→ Description of the task
A single number is needed: how many lines of the data below contain "negb".

= Beginning of Section =

(** The only fork of [t] is the one of the child of [i]. *)
Definition forked (i : owfd_p2pd_interface) (t : list event) : Prop :=
  exists a pid d b, t = a ++ mkEvent Fork pid d :: b /\ Forall forkless a /\ Forall forkless b /\
    0 < pid /\ watched pid i b.

Lemma forked_more i i' s t :
  forked i s -> Forall forkless t -> (forall pid, 0 < pid -> if_pid i = pid -> watched pid i' t) ->
  (if_pid i = 0 -> if_pid i' = 0) -> forked i' (s ++ t).
Proof.
  intros (a & pid & d & b & -> & Ha & Hb & Hp & Hw) Ht Hk H0. exists a, pid, d, (b ++ t).
  rewrite <- app_assoc. split_and!; [done|done|by apply Forall_app|done|].
  destruct Hw as [Hi|[Hi Hf]].
  - destruct (Hk pid Hp Hi) as [?|[? ?]]; [by left|right]. split; [done|by apply fate_app_r].
  - right. split; [by apply H0|by apply fate_app_l].
Qed.

Lemma forked_settled i s t :
  forked i s -> Forall forkless t -> (0 < if_pid i -> fate (if_pid i) t) -> all_settled (s ++ t).
Proof.
  intros (a & pid & d & b & -> & Ha & Hb & Hp & Hw) Ht Hk.
  rewrite <- app_assoc. apply settled_app; [by apply settled_forkless|].
  intros a' pid' d' b' He Hp'. destruct a' as [|x a']; cbn in He; [simplify_eq|injection He as _ He].
  - destruct Hw as [<-|[_ Hf]]; [by apply fate_app_r, Hk|by apply fate_app_l].
  - exfalso. assert (Forall forkless (b ++ t)) as Hbt by (by apply Forall_app).
    rewrite He in Hbt. apply Forall_app in Hbt as [_ Hbt]. apply Forall_inv in Hbt. specialize (Hbt eq_refl). cbn in Hbt. lia.
Qed.

Section child.
Context (kernel : list event -> call -> Z * list Z) (getpid : Z).

Lemma reply_ok_spec reply : 0 <= reply_ok reply -> reply = str "OK" ++ [LF].
Proof.
  unfold reply_ok. destruct (Z.eqb_spec (zlen reply) 3) as [Hl|]; cbn [negb orb]; [|by intros []].
  destruct (Z.eqb_spec (strncmp reply (str "OK" ++ [LF]) 3) 0) as [Hc|]; cbn [negb]; [|by intros []].
  intros _. apply strncmp_prefix in Hc as [r ->]; [|by repeat constructor|done].
  destruct r; [done|]. exfalso. rewrite zlen_app, zlen_cons in Hl. pose proof (zlen_nonneg r).
  change (zlen (str "OK" ++ [LF])) with 3 in Hl. lia.
Qed.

= End of Section =

→ Output below
2